Selection of the workers in done through HEART/NTA with the criteria including "educational achievements and very importantly, the character disposition of the students".
Meanwhile, president of the Jamaica Teachers Association Paul Adams has welcomed the placement of the JEEP workers in schools, but said the programme was similar to those which employed under persons through HEART and the NYS.
Declaring that he became interested in the teaching profession after serving as an NYS trainee in the 1970s, Adams said the JEEP workers could benefit the education system.
"We would be grateful if more persons could be placed in the schools, whether it is by JEEP, Benz or bicycle", Adams quipped.
"In the school system we do not have enough support staff for teachers. A school that was built for 350 students now has 1500 with the same ancillary and admin staff. You hardly have anyone to assist with the printing of material, supporting the bursar with clerical duties; there are no lab technicians or lab assistants. In the past, NYS and HEART persons were trained and placed in areas of greatest need", he said.

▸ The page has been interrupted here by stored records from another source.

Definition generate_enhanced_rewards (self : EnhancedOutcomeTracker) (now : Z)
  : list EnhancedReward * EnhancedOutcomeTracker :=
  let '(new_rewards, enhanced_rewards) :=
    fold_left (reward_record now) (outcome_data self)
      ([], enhanced_rewards self) in
  let self1 := set_enhanced_rewards enhanced_rewards self in
  let self2 :=
    match new_rewards with
    | [] => self1
    | _ :: _ => _save_enhanced_rewards self1
    end in
  (new_rewards, self2).

(** *** [get_training_data] *)

Record TrainingSummary := {
  total_outcomes : Z;
  average_roi_accuracy : Q;
  average_actual_roi : Q;
  average_user_satisfaction : option Q;
  profitable_recommendations : Z;
  total_actual_profit : Q
}.

Record TrainingData := {
  outcomes : list OutcomeData;
  training_rewards : list EnhancedReward;
  summary : TrainingSummary
}.

Definition get_training_data (self : EnhancedOutcomeTracker) : TrainingData :=
  let completed_outcomes :=
    List.filter (fun o => String.eqb (status o) "completed") (outcome_data self) in
  let satisfactions := omap user_satisfaction completed_outcomes in
  {| outcomes := completed_outcomes;
     training_rewards := enhanced_rewards self;
     summary :=
       {| total_outcomes := Z.of_nat (length completed_outcomes);
          average_roi_accuracy :=
            match completed_outcomes with
            | [] => 0
            | _ :: _ =>
                Py.mean (map (fun o => _calculate_roi_accuracy (predicted_roi o)
                                         (actual_roi o)) completed_outcomes)
            end;
          average_actual_roi :=
            match completed_outcomes with
            | [] => 0
            | _ :: _ => Py.mean (map actual_roi completed_outcomes)
            end;
          average_user_satisfaction :=
            match satisfactions with
            | [] => None
            | _ :: _ => Some (Py.mean satisfactions)
            end;
          profitable_recommendations :=
            Z.of_nat (length (List.filter
                                (fun o => Py.Qltb 0 (actual_profit o))
                                completed_outcomes));
          total_actual_profit := Py.sum (map actual_profit completed_outcomes) |} |}.

(** *** Worked examples *)

(** A record as [start_tracking_approved_task] creates it at time [t0]
    for a thirty-day window, and the same record once completed. *)
Definition example_tracking (task : string) (quantity : Z) (t0 : Z) : OutcomeData :=
  {| task_id := task; recommendation_id := task; approved_at := t0;
     product_id := "prod-default-product"; product_name := "Default Product";
     predicted_roi := 25; predicted_profit := 500;
     restock_quantity := quantity;
     restock_cost := Py.float quantity * 10;
     actual_sales_before := 0; actual_sales_after := 0; actual_cost := 0;
     actual_roi := 0; actual_profit := 0; sell_through_rate := 0;
     tracking_start := Some t0; tracking_end := Some (t0 + 30 * 86400)%Z;
     outcome_captured_at := None; user_feedback := None;
     user_satisfaction := None; feedback_collected_at := None;
     status := "tracking" |}.

Definition example_completed (task : string) (roi profit : Q)
    (captured_at : option Z) : OutcomeData :=
  {| task_id := task; recommendation_id := task; approved_at := 0;
     product_id := "prod-default-product"; product_name := "Default Product";
     predicted_roi := 25; predicted_profit := 500;
     restock_quantity := 100; restock_cost := 1000;
     actual_sales_before := 225; actual_sales_after := 270;
     actual_cost := 1000; actual_roi := roi; actual_profit := profit;
     sell_through_rate := 100;
     tracking_start := Some 0%Z; tracking_end := Some (30 * 86400)%Z;
     outcome_captured_at := captured_at; user_feedback := None;
     user_satisfaction := None; feedback_collected_at := None;
     status := "completed" |}.

Definition example_tracker (mock : bool) (records : list OutcomeData)
  : EnhancedOutcomeTracker :=
  {| tracking_period_days := 30; mock_mode := mock;
     outcome_data := records; enhanced_rewards := [];
     outcome_data_file := records; enhanced_rewards_file := [];
     user_feedback_file := [] |}.

Definition no_noise : MockNoise :=
  {| accuracy_noise := 0; sales_before_noise := 0; sales_after_noise := 0;
     cost_noise := 0 |}.

(** *** Notions used by the statements *)

(** The units sold that a capture counts: the smaller of the restock
    quantity and the sales after the restock in mock mode, the figure of
    the sales feed otherwise. [o'] is the captured record. *)
Definition captured_units_sold (mock : bool) (o o' : OutcomeData) : Q :=
  if mock then mock_units_sold o (actual_sales_after o')
  else Py.float (units_sold (_get_shopify_sales_data (product_id o)
                               (tracking_start o) (tracking_end o))).

(** The records [generate_enhanced_rewards] considers. *)
Definition rewardable (o : OutcomeData) : bool :=
  String.eqb (status o) "completed"
  && bool_decide (is_Some (outcome_captured_at o)).

(** The accuracy of a prediction, as the design states it. *)
Definition accuracy (predicted actual : Q) : Q :=
  Qmax 0 (1 - Qabs (predicted - actual)
              / Qmax (Qmax (Qabs predicted) (Qabs actual)) 10).

(** The terms of a reward, as the design states them. *)
Definition reward_terms_of (o : OutcomeData) (r : EnhancedReward) : Prop :=
  EnhancedReward.task_id r = task_id o
  /\ EnhancedReward.base_reward r == actual_profit o / 100
  /\ EnhancedReward.actual_roi_reward r
     == (actual_roi o / 100) * accuracy (predicted_roi o) (actual_roi o)
  /\ EnhancedReward.user_feedback_bonus r
     == match user_satisfaction o with
        | Some satisfaction => ((satisfaction - 3) / 2) * (2 # 10)
        | None => 0
        end
  /\ EnhancedReward.accuracy_penalty r
     == - Qmin (Qabs (predicted_roi o - actual_roi o) / 100) (1 # 2)
  /\ EnhancedReward.total_reward r
     == EnhancedReward.base_reward r + EnhancedReward.actual_roi_reward r
        + EnhancedReward.user_feedback_bonus r
        + EnhancedReward.accuracy_penalty r.

(** One round of outcome capture followed by reward generation, as
    [run_outcome_capture_cycle] chains them. *)
Definition capture_and_reward (self : EnhancedOutcomeTracker)
    (noise : nat -> MockNoise) (now : Z) : EnhancedOutcomeTracker :=
  snd (generate_enhanced_rewards
         (snd (capture_business_outcomes self noise now)) now).

(** Three completed records: one without its capture time, and two of
    the task id ["unknown"] that tasks approved without an id fall back
    to. *)
Definition example_uncaptured : OutcomeData :=
  example_completed "task-a" 25 100 None.
Definition example_unknown_1 : OutcomeData :=
  example_completed "unknown" 25 100 (Some 2592000%Z).
Definition example_unknown_2 : OutcomeData :=
  example_completed "unknown" 25 300 (Some 2592000%Z).

Definition count_rewards (task : string) (rewards : list EnhancedReward) : nat :=
  length (List.filter (fun r => String.eqb (EnhancedReward.task_id r) task) rewards).

(** The satisfaction of a record, when it has one, is on the scale of 1
    to 5 that [collect_user_feedback] documents. *)
Definition satisfaction_on_scale (o : OutcomeData) : Prop :=
  match user_satisfaction o with
  | Some satisfaction => 1 <= satisfaction <= 5
  | None => True
  end.

(** The fields of a record that a capture leaves alone: the request,
    its prediction, the tracking window and the feedback. *)
Definition same_request (o o' : OutcomeData) : Prop :=
  task_id o' = task_id o
  /\ recommendation_id o' = recommendation_id o
  /\ approved_at o' = approved_at o
  /\ product_id o' = product_id o
  /\ product_name o' = product_name o
  /\ predicted_roi o' = predicted_roi o
  /\ predicted_profit o' = predicted_profit o
  /\ restock_quantity o' = restock_quantity o
  /\ restock_cost o' = restock_cost o
  /\ tracking_start o' = tracking_start o
  /\ tracking_end o' = tracking_end o
  /\ user_feedback o' = user_feedback o
  /\ user_satisfaction o' = user_satisfaction o
  /\ feedback_collected_at o' = feedback_collected_at o.

(** A completed record with the feedback of its user. *)
Definition example_rated : OutcomeData :=
  with_feedback (example_completed "task-r" 20 150 (Some 2592000%Z))
    "arrived in time" 4 2600000.

End Tracker.

(** ** Retraining trigger *)

Module Training.

Record TrainingMetrics := {
  episode : Z;
  mean_reward : Q;
  std_reward : Q;
  mean_actual_roi : Q;
  roi_accuracy : Q;
  user_satisfaction : Q;
  total_profit : Q;
  training_time : Q;
  (** the ISO timestamp of the training run, as a [datetime] *)
  model_version : Z
}.

Record EnhancedRLTrainingSystem := {
  outcome_tracker : Tracker.EnhancedOutcomeTracker;
  retraining_threshold : Z;
  training_metrics : list TrainingMetrics
}.

(** The dict returned next to the decision: its ['reason'] and the
    numbers reported with it. *)
Inductive ReasonData :=
| insufficient_outcomes (current_outcomes threshold : Z)
| poor_accuracy (roi_accuracy threshold : Q)
| poor_user_satisfaction (user_satisfaction threshold : Q)
| significant_losses (total_profit threshold : Q)
| scheduled_retraining (days_since_training threshold : Z)
| no_retraining_needed.

Definition reason (d : ReasonData) : string :=
  match d with
  | insufficient_outcomes _ _ => "insufficient_outcomes"
  | poor_accuracy _ _ => "poor_accuracy"
  | poor_user_satisfaction _ _ => "poor_user_satisfaction"
  | significant_losses _ _ => "significant_losses"
  | scheduled_retraining _ _ => "scheduled_retraining"
  | no_retraining_needed => "no_retraining_needed"
  end.

(** An [if ...: return ...] statement followed by the rest of the body:
    [r] is the value returned early, if any. *)
Definition return_or {A} (r : option A) (rest : A) : A :=
  match r with
  | Some x => x
  | None => rest
  end.

Definition should_retrain (self : EnhancedRLTrainingSystem) (now : Z)
  : bool * ReasonData :=
  let training_data := Tracker.get_training_data (outcome_tracker self) in
  let outcomes := Tracker.outcomes training_data in
  let n := Z.of_nat (length outcomes) in
  return_or
    (if (n <? retraining_threshold self)%Z
     then Some (false, insufficient_outcomes n (retraining_threshold self))
     else None) (
  let summary := Tracker.summary training_data in
  let roi_accuracy := Tracker.average_roi_accuracy summary in
  return_or
    (if Py.Qltb roi_accuracy (6 # 10)
     then Some (true, poor_accuracy roi_accuracy (6 # 10))
     else None) (
  let user_satisfaction := Tracker.average_user_satisfaction summary in
  return_or
    (match user_satisfaction with
     | Some s =>
         if Py.Qltb s 3 then Some (true, poor_user_satisfaction s 3) else None
     | None => None
     end) (
  let total_profit := Tracker.total_actual_profit summary in
  return_or
    (if Py.Qltb total_profit (- (1000))
     then Some (true, significant_losses total_profit (- (1000)))
     else None) (
  return_or
    (match last (training_metrics self) with
     | Some last_training =>
         let days_since_training :=
           Py.days_between now (model_version last_training) in
         if (7 <? days_since_training)%Z
         then Some (true, scheduled_retraining days_since_training 7)
         else None
     | None => None
     end)
    (false, no_retraining_needed))))).

(** The conditions of the retraining decision, as the design lists them:
    (a) enough completed outcomes, then (b) poor accuracy, (c) poor user
    satisfaction when there is any, (d) significant losses, (e) more than
    seven days since the last training. *)
Definition days_since_last_training (self : EnhancedRLTrainingSystem) (now : Z)
  : option Z :=
  match last (training_metrics self) with
  | Some last_training => Some (Py.days_between now (model_version last_training))
  | None => None
  end.
Lemma of_Z_plain (z : Z) : plain (Str.of_Z z) = true.
Proof.
  assert (Hu : forall d, plain (NilZero.string_of_uint d) = true).
  { intros d. unfold NilZero.string_of_uint.
    destruct d; try reflexivity; apply uint_plain. }
  unfold Str.of_Z, NilZero.string_of_int.
  destruct (Z.to_int z) as [d|d]; [apply Hu|].
  unfold plain. cbn [all_chars]. apply Hu.
Qed.

Lemma key_facts (key text : string) :
  Str.mem key PINS_ALLOWED_KEYS = true ->
  Str.split1 "=" (key ^^ "=" ^^ text) = Some (key, text)
  /\ Str.upper (Str.strip key) = key
  /\ plain key = true
  /\ Str.is_empty (key ^^ "=" ^^ text) = false.
Proof.
  intros H. apply str_mem_In in H.
  repeat (destruct H as [<-|H]; [repeat split|]); destruct H.
Qed.

Lemma readable_pin_plain (part : string) :
  readable_pin part -> plain part = true /\ Str.is_empty part = false.
Proof.
  intros (key & text & val & -> & Hk & Ht & _).
  destruct (key_facts key text Hk) as (_ & _ & Hp & He).
  split; [|exact He]. unfold plain in *. now rewrite !all_chars_app, Hp, Ht.
Qed.

Lemma parse_readable_pin (part : string) :
  readable_pin part ->
  exists key val, parse_pin_part part = inl (key, val).
Proof.
  intros (key & text & val & -> & Hk & Ht & Hf).
  destruct (key_facts key text Hk) as (Hs & Hu & _ & _).
  exists key, val. unfold parse_pin_part. rewrite Hs, Hu, Hk.
  rewrite (strip_no_space text (plain_no_space text Ht)), Hf. reflexivity.
Qed.

Lemma parse_readable_pins (pins : list string) :
  Forall readable_pin pins ->
  forall out errs,
    exists out',
      parse_pin_parts pins out errs = (out', errs)
      /\ (List.length out <> 0 \/ List.length pins <> 0 ->
          List.length out' <> 0).
Proof.
  induction 1 as [|p pins Hp Hall IH]; intros out errs.
  - exists out. split; [reflexivity|]. intros [H|H]; [exact H | now destruct H].
  - destruct (readable_pin_plain p Hp) as [Hpl He].
    destruct (parse_readable_pin p Hp) as (key & val & Hparse).
    cbn [parse_pin_parts].
    rewrite (strip_no_space p (plain_no_space p Hpl)), He, Hparse.
    destruct (IH (Dict.set key val out) errs) as (out' & Hout & Hne).
    exists out'. split; [exact Hout|]. intros _. apply Hne. left.
    destruct out as [|[k v] out]; simpl; [discriminate|].
    now destruct (String.eqb key k).
Qed.

Lemma axis_pins_readable pins mode lead trail mid off size extent :
  (forall v, plain (pin_text v) = true) ->
  (forall v, exists f, py_parse_float (pin_text v) = Some f) ->
  Str.mem lead PINS_ALLOWED_KEYS = true ->
  Str.mem trail PINS_ALLOWED_KEYS = true ->
  Str.mem mid PINS_ALLOWED_KEYS = true ->
  Forall readable_pin pins ->
  Forall readable_pin (axis_pins pins mode lead trail mid off size extent).
Proof.
  intros Hplain Hparse Hl Ht Hm Hpins.
  assert (Hpin : forall key v,
             Str.mem key PINS_ALLOWED_KEYS = true ->
             readable_pin (pin_of key v)).
  { intros key v Hk. destruct (Hparse v) as [f Hf].
    exists key, (pin_text v), f. split; [|auto].
    unfold pin_of, pin_text. now destruct (Flt.to_Z v). }
  unfold axis_pins. rewrite !add_pin_eq.
  repeat match goal with
         | |- context [if ?b then _ else _] => destruct b
         end;
    repeat (apply Forall_app; split);
    try assumption; repeat constructor; auto.
Qed.

Lemma collect_pins_readable layout constraints x y w h pw ph :
  (forall v, plain (pin_text v) = true) ->
  (forall v, exists f, py_parse_float (pin_text v) = Some f) ->
  Forall readable_pin (collect_pins layout constraints x y w h pw ph).
Proof.
  intros Hplain Hparse.
  assert (Hpin : forall key v,
             Str.mem key PINS_ALLOWED_KEYS = true ->
             readable_pin (pin_of key v)).
  { intros key v Hk. destruct (Hparse v) as [f Hf].
    exists key, (pin_text v), f. split; [|auto].
    unfold pin_of, pin_text. now destruct (Flt.to_Z v). }
  unfold collect_pins. rewrite !add_pin_eq.
  repeat match goal with
         | |- context [if ?b then _ else _] => destruct b
         end;
    repeat (apply Forall_app; split);
    try (apply axis_pins_readable; auto; apply axis_pins_readable; auto);
    repeat constructor; auto.
Qed.

Lemma hint_pins (N : node_map) nid parent_id hint :
  compute_constraint_hints N nid parent_id = Some hint ->
  exists layout constraints x y w h pw ph,
    List.length (collect_pins layout constraints x y w h pw ph) <> 0
    /\ hint = "pins=" ^^
              String.concat ":"
                (uniq_pins (collect_pins layout constraints x y w h pw ph) []).
Proof.
  unfold compute_constraint_hints.
  destruct parent_id as [pid|]; [|discriminate].
  destruct (Str.is_empty pid); [discriminate|].
  destruct (Dict.get nid N) as [n|]; [|discriminate].
  destruct (Dict.get pid N) as [p|]; [|discriminate].
  destruct (get_or "layout" (JObj []) (NodeRecord.facts n))
    as [| | | | | |layout]; try discriminate.
  destruct (get_or "frame" (JObj []) (NodeRecord.facts n))
    as [| | | | | |frame]; try discriminate.
  destruct (get_or "frame" (JObj []) (NodeRecord.facts p))
    as [| | | | | |pframe]; try discriminate.
  destruct (driven_by_parent _ layout); [discriminate|].
  destruct (getn "constraints" layout) as [| | | | | |constraints];
    try discriminate.
  match goal with
  | |- context [if ?b then _ else _] => destruct b
  end; [|discriminate].
  match goal with
  | |- context [match ?c with [] => _ | _ => _ end] => destruct c eqn:Hpins
  end; [discriminate|].
  intros [= <-]. do 8 eexists. rewrite Hpins. split; [discriminate|].
  reflexivity.
Qed.

Lemma prefix_of_append (a b : string) : String.prefix a (a ^^ b) = true.
Proof.
  induction a as [|c a IH]; simpl; [now destruct b|].
  destruct (ascii_dec c c); [exact IH | contradiction].
Qed.

Lemma drop_of_append (a b : string) : Str.drop (String.length a) (a ^^ b) = b.
Proof. induction a as [|c a IH]; simpl; [now destruct b | exact IH]. Qed.

(** X27. The hint the tool offers is one its validator accepts. Under
    the two facts about the interpreter that [repr] of a float holds no
    white space and no colon, and that [float] reads back the decimal text
    of an integer and the [repr] of a float, every [pinsCandidate] that
    [compute_constraint_hints] produces is parsed by [parse_pins] into
    a mapping, without an error; a layout of kind [pins] that carries
    the hint as its [pins] passes the layout checks with no finding. *)
Theorem pins_hint_passes_the_pins_check (N : node_map) (nid : string)
    (parent_id : option string) (hint : string) :
  (forall v, plain (py_repr (JFloat v)) = true) ->
  (forall z, exists f, py_parse_float (Str.of_Z z) = Some f) ->
  (forall v, exists f, py_parse_float (py_repr (JFloat v)) = Some f) ->
  compute_constraint_hints N nid parent_id = Some hint ->
  (exists out, parse_pins (JStr hint) = (Some out, []))
  /\ forall node_id layout f,
      getn "kind" layout = JStr "pins" -> getn "pins" layout = JStr hint ->
      check_layout node_id layout f = f.
Proof.
  intros Hrepr Hint Hfloat Hhint.
  assert (Hplain : forall v, plain (pin_text v) = true).
  { intros v. unfold pin_text.
    destruct (Flt.to_Z v); [apply of_Z_plain | apply Hrepr]. }
  assert (Hparse : forall v, exists f, py_parse_float (pin_text v) = Some f).
  { intros v. unfold pin_text.
    destruct (Flt.to_Z v); [apply Hint | apply Hfloat]. }
  apply hint_pins in Hhint.
  destruct Hhint as (layout & constraints & x & y & w & h & pw & ph & Hne & ->).
  destruct (collect_pins_facts layout constraints x y w h pw ph)
    as (_ & _ & _ & Huniq).
  rewrite Huniq.
  pose proof (collect_pins_readable layout constraints x y w h pw ph
                Hplain Hparse) as Hread.
  set (pins := collect_pins layout constraints x y w h pw ph) in *.
  assert (Hpl : Forall (fun p => plain p = true) pins).
  { eapply Forall_impl; [|exact Hread].
    intros p Hp. now apply readable_pin_plain in Hp. }
  assert (Hbody : no_space (String.concat ":" pins) = true)
    by now apply no_space_concat.
  assert (Hpins : exists out,
             parse_pins (JStr ("pins=" ^^ String.concat ":" pins))
             = (Some out, [])).
  { unfold parse_pins, stripped_str.
    assert (Hs : Str.strip ("pins=" ^^ String.concat ":" pins)
                 = "pins=" ^^ String.concat ":" pins).
    { apply strip_no_space. unfold no_space in *.
      now rewrite all_chars_app, Hbody. }
    rewrite Hs.
    replace (Str.is_empty ("pins=" ^^ String.concat ":" pins)) with false
      by reflexivity.
    unfold Str.startswith.
    rewrite prefix_of_append. cbn [negb].
    change 5 with (String.length "pins=").
    rewrite drop_of_append, (strip_no_space _ Hbody).
    assert (He : Str.is_empty (String.concat ":" pins) = false).
    { destruct pins as [|p pins']; [now destruct Hne|].
      inversion Hread as [|? ? Hp _]; subst.
      apply readable_pin_plain in Hp. destruct Hp as [_ Hp].
      destruct pins'; simpl; [exact Hp|].
      destruct p; [discriminate | reflexivity]. }
    rewrite He, split_concat; [|exact Hpl | intros ->; now destruct Hne].
    destruct (parse_readable_pins pins Hread [] []) as (out & -> & Hout).
    destruct out as [|kv out]; [exfalso; apply Hout; auto|].
    eexists. reflexivity. }
  split; [exact Hpins|].
  intros node_id lay f Hkind Hp. destruct Hpins as [out Hout].
  unfold check_layout. rewrite Hkind, Hp, Hout. reflexivity.
Qed.

(** *** The order goes level by level *)

Section LevelOrder.
Variable N : node_map.
Hypothesis Hlev : levelled N.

"I was an assistant teacher in youth service (NYS), and it gave me a chance to be engaged in the art of teaching, caused me to love it and to be trained in it", Adams recalled.
The JTA president emphasised the importance of programmes to assist unemployed youth with training and jobs.
"It is important for school leavers to be engaged in some kind of productive activity, if they are not going on to further education. They must be involved in work, no matter the money, because if you miss out two, three years without work or education, you start to diminish as a human being of value", he told the Observer.